Another fun Bombast story: the founder, a man who always wore a bowtie, died a few years ago. At a memorial service in his honor, a number of vice presidents and other executives (including my boss at the time) wore bowties. Everyone who wore a bowtie to the service was fired within a week.
Why were they fired?
The bowties
The shared internet thing is a setting that comes turned on for Xfinity routers by default (aka the ones you rent from them). If you go into the settings of the router you can turn the wifi sharing setting off.
If you disconnect your existing connection, and got a new one using another name, saying that you're new occupant, you can get that new connection discount (over and over again).
I've never had to disconnect. Once the discount has expired, I just go online and check the prices for changing my internet speed. Most of the time there's a discounted one (with a contract agreement of course). But I've been switching back and forth between different speeds for years and saved a lot of money that way. Also buy your own modem/router instead of paying rental fees for their equipment.
Careful, sometimes they'll come out just to pull your plug from a concentrator when you disconnect, or it just happens when they're hooking up a new customer and yours gets unplugged to make room. But then they turn around and charge like $50 just to come out and plug that back in for a new install. That can be the entire install, you can bring your own modem and have everything fine inside, but some yahoo charges $50 to come out and plug some coax into a concentrator in a box 20 ft from your house that they unplugged for free last week.
With Time Warner you don't even have to do that you can just call up and ask, they'll probably give you the discount. They absolutely do not care.
I worked for a furniture store. They used to buy mattresses and furniture sets for like $200-300 and arbitrarily sell them for around $700-1000. I used to be able to haggle with people and still sell them for like double what they cost. I hated that job for so many reasons
We used to live near a furniture store. It had a going out of business sale when we moved in. The sale was still going on when we moved out 6 years later. Then I started noticing how many other furniture stores seemed to be having going out of business sales.
Used to work in garden/hardware supply company.

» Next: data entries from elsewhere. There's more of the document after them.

Lemma name_resolver_consistent_witness :
  (get_geojson_name "Tharaka Nithi" = "Tharaka" /\
   get_data_name "Tharaka" = "Tharaka Nithi") /\
  get_geojson_name "Nairobi" = "Nairobi" /\
  get_data_name "Nairobi" = "Nairobi".
Proof.
  destruct name_resolver_consistent as [Hpair [Hfwd [Hback _]]].
  split; [|split].
  - apply Hpair. simpl. right. left. reflexivity.
  - apply Hfwd. simpl. intros [H|[H|[]]]; discriminate H.
  - apply Hback. simpl. intros [H|[H|[]]]; discriminate H.
Defined.

(** C1, as stated, fails at a GeoJSON spelling: the forward translation
    leaves it unchanged and the backward translation rewrites it. *)
Lemma roundtrip_geojson_spelling_changes :
  get_data_name (get_geojson_name "Keiyo-Marakwet") = "Elgeyo Marakwet" /\
  ~ (forall S, get_data_name (get_geojson_name S) = S).
Proof.
  split; [reflexivity|].
  intros H. specialize (H "Keiyo-Marakwet"). discriminate H.
Qed.

(** C1, amended: the round trip returns the original name for every name
    that is not itself a GeoJSON spelling of the table, whether or not the
    name is a key of the alias table. *)
Theorem roundtrip_data_name :
  forall S, ~ In S (dict_keys GEOJSON_TO_DATA_MAP) ->
    get_data_name (get_geojson_name S) = S.
Proof.
  intros S HS. unfold get_geojson_name, dict_get.
  destruct (dict_lookup S COUNTY_NAME_MAP) as [G|] eqn:HG.
  - apply dict_lookup_Some_In in HG.
    destruct HG as [[= <- <-]|[[= <- <-]|[]]]; reflexivity.
  - now apply dict_get_default.
Qed.

Lemma roundtrip_data_name_witness :
  get_data_name (get_geojson_name "Elgeyo Marakwet") = "Elgeyo Marakwet".
Proof.
  apply (@roundtrip_data_name "Elgeyo Marakwet").
  simpl. intros [H|[H|[]]]; discriminate H.
Defined.

(** ** Loops *)

Lemma filterM_ext {A} (p q : A -> result bool) l :
  (forall a, p a = q a) -> filterM p l = filterM q l.
Proof.
  intros H. induction l as [|a l IH]; simpl; [reflexivity|].
  now rewrite H, IH.
Qed.

Lemma mapM_ext {A B} (f g : A -> result B) l :
  (forall a, In a l -> f a = g a) -> mapM f l = mapM g l.
Proof.
  induction l as [|a l IH]; simpl; intros H; [reflexivity|].
  rewrite H by now left. rewrite IH; [reflexivity|].
  intros b Hb. apply H. now right.
Qed.

(** ** The builtin [sum] on integers *)

Lemma foldM_py_add_ints zs : forall i,
  foldM py_add (map VInt zs) (VInt i) = Ok (VInt (i + Zsum zs)).
Proof.
  induction zs as [|z zs IH]; intros i; simpl.
  - now rewrite Z.add_0_r.
  - rewrite IH. f_equal. f_equal. lia.
Qed.

Lemma sum_int_loop_ints zs : forall i,
  sum_int_loop (map VInt zs) i = Ok (VInt (i + Zsum zs)).
Proof.
  induction zs as [|z zs IH]; intros i; simpl.
  - now rewrite Z.add_0_r.
  - destruct (fits_long z && fits_long (i + z)).
    + rewrite IH. f_equal. f_equal. lia.
    + rewrite foldM_py_add_ints. f_equal. f_equal. lia.
Qed.

(** On integers both algorithms compute the exact sum. *)
Lemma py_sum_ints alg zs : py_sum alg (map VInt zs) = Ok (VInt (Zsum zs)).
Proof.
  destruct alg; simpl.
  - apply foldM_py_add_ints.
  - apply sum_int_loop_ints.
Qed.

Lemma Zsum_ones {A} (l : list A) :
  Zsum (map (fun _ => 1) l) = Z.of_nat (List.length l).
Proof.
  induction l as [|a l IH]; [reflexivity|].
  cbn [map Zsum fold_right List.length]. fold (Zsum (map (fun _ : A => 1) l)).
  rewrite IH. lia.
Qed.

Lemma py_sum_ones alg {A} (l : list A) :
  py_sum alg (map (fun _ => VInt 1) l) = Ok (VInt (Z.of_nat (List.length l))).
Proof.
  rewrite <- Zsum_ones, <- (py_sum_ints alg). f_equal.
  now rewrite map_map.
Qed.

Lemma Zsum_Permutation zs zs' : Permutation zs zs' -> Zsum zs = Zsum zs'.
Proof.
  induction 1; simpl; lia.
Qed.

(** ** County Predictions 2027: the two counts of high-swing counties *)

Lemma py_in_strings_swap v a b :
  py_in_strings v [a; b] = py_in_strings v [b; a].
Proof. unfold py_in_strings. simpl. rewrite !orb_false_r. apply orb_comm. Qed.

The best selling product cost $16 for manufacturing and delivery to our warehouse from China. They would sell in [national hardware chain] for $699. It was about a 40% markup in store, the rest of that $699 was eaten up by warehousing, shipping and staffing costs. If you couldn't move that product in a reasonable timeframe then you'd start losing money on warehouse costs.
I figure most items I've purchased are 40% profit, 50% warehouse/shipping/staffing, 10% manufacturing/import.
An AI company... They used to manually change system event logs to show it wasn't their software that caused the downtime for our clients.
Bought over a million dollars worth hardware (25% of which didn't even got racked), over 200 46inch LED screens that no one used, and very expensive offices at posh locations in the bid to increase its IPO valuation.
I've always been wondering to what degree are logs accurate, or rather believable as presented.
Such as when it comes to affiliate marketing, or ads. How can I, as a customer, know the numbers Amazon or Google about how many people used my link / seen my ad, aren't full of shit?
Well related to that Google has recently been accused of faking that data sooo https://qz.com/google-video-ads-violate-its-own-standards-1850585533
Worked at a globally popular fast food francise many years ago. They had collection boxes for a charity that they raised money for. None of the money went to that charity, but was divided between owners and managers.
I always say to the cashiers who are forced to ask us to donate that I will be donating directly to the charity online. Not through a multi million dollar company. When I think how a company does this for no other reason for free pr on other people’s coin, I have absolutely no guilt saying nope.
Oh, it's more than PR. They get to donate your money and get the tax break for doing it.
The first steel mill I worked for, the test requirements were more of a suggestion than a rigid specification. I, a trained and skilled engineer with the capacity to make informed decisions, had to run all rejections by my boss who would tell me "it's close enough" even if it wasn't. Sometimes it bit us in the ass with warranty failures, but the warranties were probably cheaper than internal rejections (and what is brand perception worth?).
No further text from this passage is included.